Sir Noble Thomson "Toby" Curtis (13 November 1939 – 17 August 2022) was a New Zealand educator and Māori leader.

==Early life and family==
Born at Rotoehu on 13 November 1939, Curtis was of Māori descent, and affiliated to Ngāti Pikiao and Ngāti Rongomai in the Te Arawa confederation. He was educated by the Sisters of St Joseph of the Sacred Heart at St Michael's school, Rotorua, and St Peter's Maori College in Auckland. In 1966, he married Mary Agnes Sharry, and the couple went on to have four children. He was the uncle of actor Cliff Curtis.

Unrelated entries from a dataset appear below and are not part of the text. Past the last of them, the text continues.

(** What a detailed mode owes to its descriptor. *)
Definition mode_of_descriptor (quirks : Z) (pt : detailed_pixel_timing) (mode : drm_display_mode) : Prop :=
  timings_ordered (tm mode) ∧ crtc_small (tm mode) ∧
  clock (tm mode) = (if z2b (Z.land quirks EDID_QUIRK_135_CLOCK_TOO_HIGH) then 10880 else 10 * pixel_clock pt) ∧
  hdisplay (tm mode) = hactive pt ∧
  (vdisplay (tm mode) = vactive pt ∨
   z2b (Z.land (misc pt) DRM_EDID_PT_INTERLACED) = true ∧ vdisplay (tm mode) = 2 * vactive pt).

Lemma set_size_run raw quirks pt mode : 128 <= Z.of_nat (length raw) →
  ∃ mode', detailed_set_size raw quirks pt mode = Some mode' ∧ tm mode' = tm mode ∧
    mode_type mode' = DRM_MODE_TYPE_DRIVER.
Proof.
  intros Hl. unfold detailed_set_size. cbv zeta. destruct (z2b (Z.land quirks EDID_QUIRK_DETAILED_USE_MAXIMUM_SIZE)).
  - destruct (rd_is_Some raw width_cm) as [w ->]; [unfold width_cm; lia|].
    destruct (rd_is_Some raw height_cm) as [h ->]; [unfold height_cm; lia|]. by eexists.
  - by eexists.
Qed.

Lemma fill_run raw o quirks pt lo hi mode : pt_valid pt → hsync_pulse_width pt ≠ 0 → vsync_pulse_width pt ≠ 0 →
  0 <= o → o + 18 <= Z.of_nat (length raw) →
  rd raw o = Some lo → rd raw (o + 1) = Some hi → pixel_clock pt = Z.lor lo (Z.shiftl hi 8) →
  ∃ mode' raw', detailed_fill raw o quirks pt mode = Some (mode', raw') ∧ length raw' = length raw ∧
    (writes_edid quirks = false → raw' = raw) ∧ mode_of_descriptor quirks pt mode'.
Proof.
  intros Hv Hh0 Hv0 Ho Hl Hlo Hhi Hpc. unfold detailed_fill, writes_edid, mode_of_descriptor.
  set (q135 := z2b (Z.land quirks EDID_QUIRK_135_CLOCK_TOO_HIGH)).
  set (pp := z2b (Z.land quirks EDID_QUIRK_DETAILED_SYNC_PP)).
  assert (∃ raw1, (if q135 then raw ← wr raw o 64; wr raw (o + 1) 4 else Some raw) = Some raw1 ∧
    length raw1 = length raw ∧ (q135 = false → raw1 = raw) ∧ ∃ lo1 hi1, rd raw1 o = Some lo1 ∧
    rd raw1 (o + 1) = Some hi1 ∧ Z.lor lo1 (Z.shiftl hi1 8) = if q135 then 1088 else pixel_clock pt)
    as (raw1 & -> & Hl1 & Hsame & lo1 & hi1 & Hlo1 & Hhi1 & Hpc1).
  { destruct q135; [|exists raw; split_and!; [done..|]; by exists lo, hi].
    rewrite wr_run by lia. cbn [mbind option_bind]. rewrite wr_run by (rewrite length_insert; lia).
    eexists. split; [done|]. split; [by rewrite !length_insert|]. split; [done|]. exists 64, 4.
    rewrite (rd_insert_ne _ (o + 1)), rd_insert_eq, rd_insert_eq by (rewrite ?length_insert; lia). done. }
  cbn [mbind option_bind]. rewrite Hlo1, Hhi1. cbn [mbind option_bind]. rewrite Hpc1.
  set (pt' := mk_pt _ _ _ _ _ _ _ _ _ _ _ _). cbv zeta.
  assert (pt_valid pt') as Hv'.
  { unfold pt_valid in *. cbn. destruct q135; lia. }
  assert (∃ raw2, (if pp then wr raw1 (o + 17) (if pp then Z.lor (misc pt) (Z.lor DRM_EDID_PT_HSYNC_POSITIVE
    DRM_EDID_PT_VSYNC_POSITIVE) else misc pt) else Some raw1) = Some raw2 ∧ length raw2 = length raw ∧
    (pp = false → raw2 = raw1)) as (raw2 & -> & Hl2 & Hsame2).
  { destruct pp; [|by exists raw1]. rewrite wr_run by lia. eexists. split; [done|].
    split; [by rewrite length_insert|done]. }
  cbn [mbind option_bind]. eexists _, raw2. split; [done|]. split; [done|]. split.
  { intros [Hq Hp]%orb_false_iff. by rewrite Hsame2, Hsame. }
  cbn [tm set_tm]. set (f := Z.lor _ _).
  destruct (detailed_ordered pt' (misc pt) f Hv' Hh0 Hv0) as (? & ? & Hc & ? & ?).
  split_and!; try done. rewrite Hc. cbn. by destruct q135.
Qed.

Curtis played representative rugby union for Counties and .

==Education career==
Curtis studied at Ardmore Teachers' College and the University of Auckland, graduating with a Diploma of Teaching in 1972, and a Master of Arts degree in 1980. His master's thesis was titled Independent Maori boarding schools: continue or discontinue. He later completed a PhD at the University of Auckland in 2005, titled An investigation of how Hawaiki knowledge is fundamental for Maori leadership, in which he sought to contribute to more authentic traditional knowledge in modern Māori society and to discussion of Māori leadership.

After working as a primary school teacher and with intellectually disabled students, Curtis was principal of his old high school, which had changed its name to Hato Petera College, and vice principal of Auckland Teachers' College during the 1980s. He was director of primary teacher education at Auckland College of Education and then dean of the education faculty at Auckland Institute of Technology during the 1990s, becoming deputy vice chancellor at Auckland University of Technology in 2000. He was appointed chair of the Iwi Education Authority for Ngā Kura-ā-Iwi o Aotearoa (tribal immersion schools) in 2012. He has also served on the council of Te Wānanga o Aotearoa.

==Other activities==
In the late 1980s, Curtis was chair of the Māori broadcasting advisory committee, leading to the formation of Aotearoa Radio, iwi radio stations, and Māori Television. In 1997, he was appointed chair of Te Māngai Pāho (the Māori Broadcast Funding Agency).

Curtis chaired the Te Arawa Lakes Trust, and was a member of the Iwi Chairs Forum. He also served on the police commissioner's Māori Focus Forum.

Curtis died at his home on Lake Rotoiti on 17 August 2022, at the age of 82.

==Honours==
In the 2014 New Year Honours, Curtis was appointed a Knight Companion of the New Zealand Order of Merit, for services to Māori education.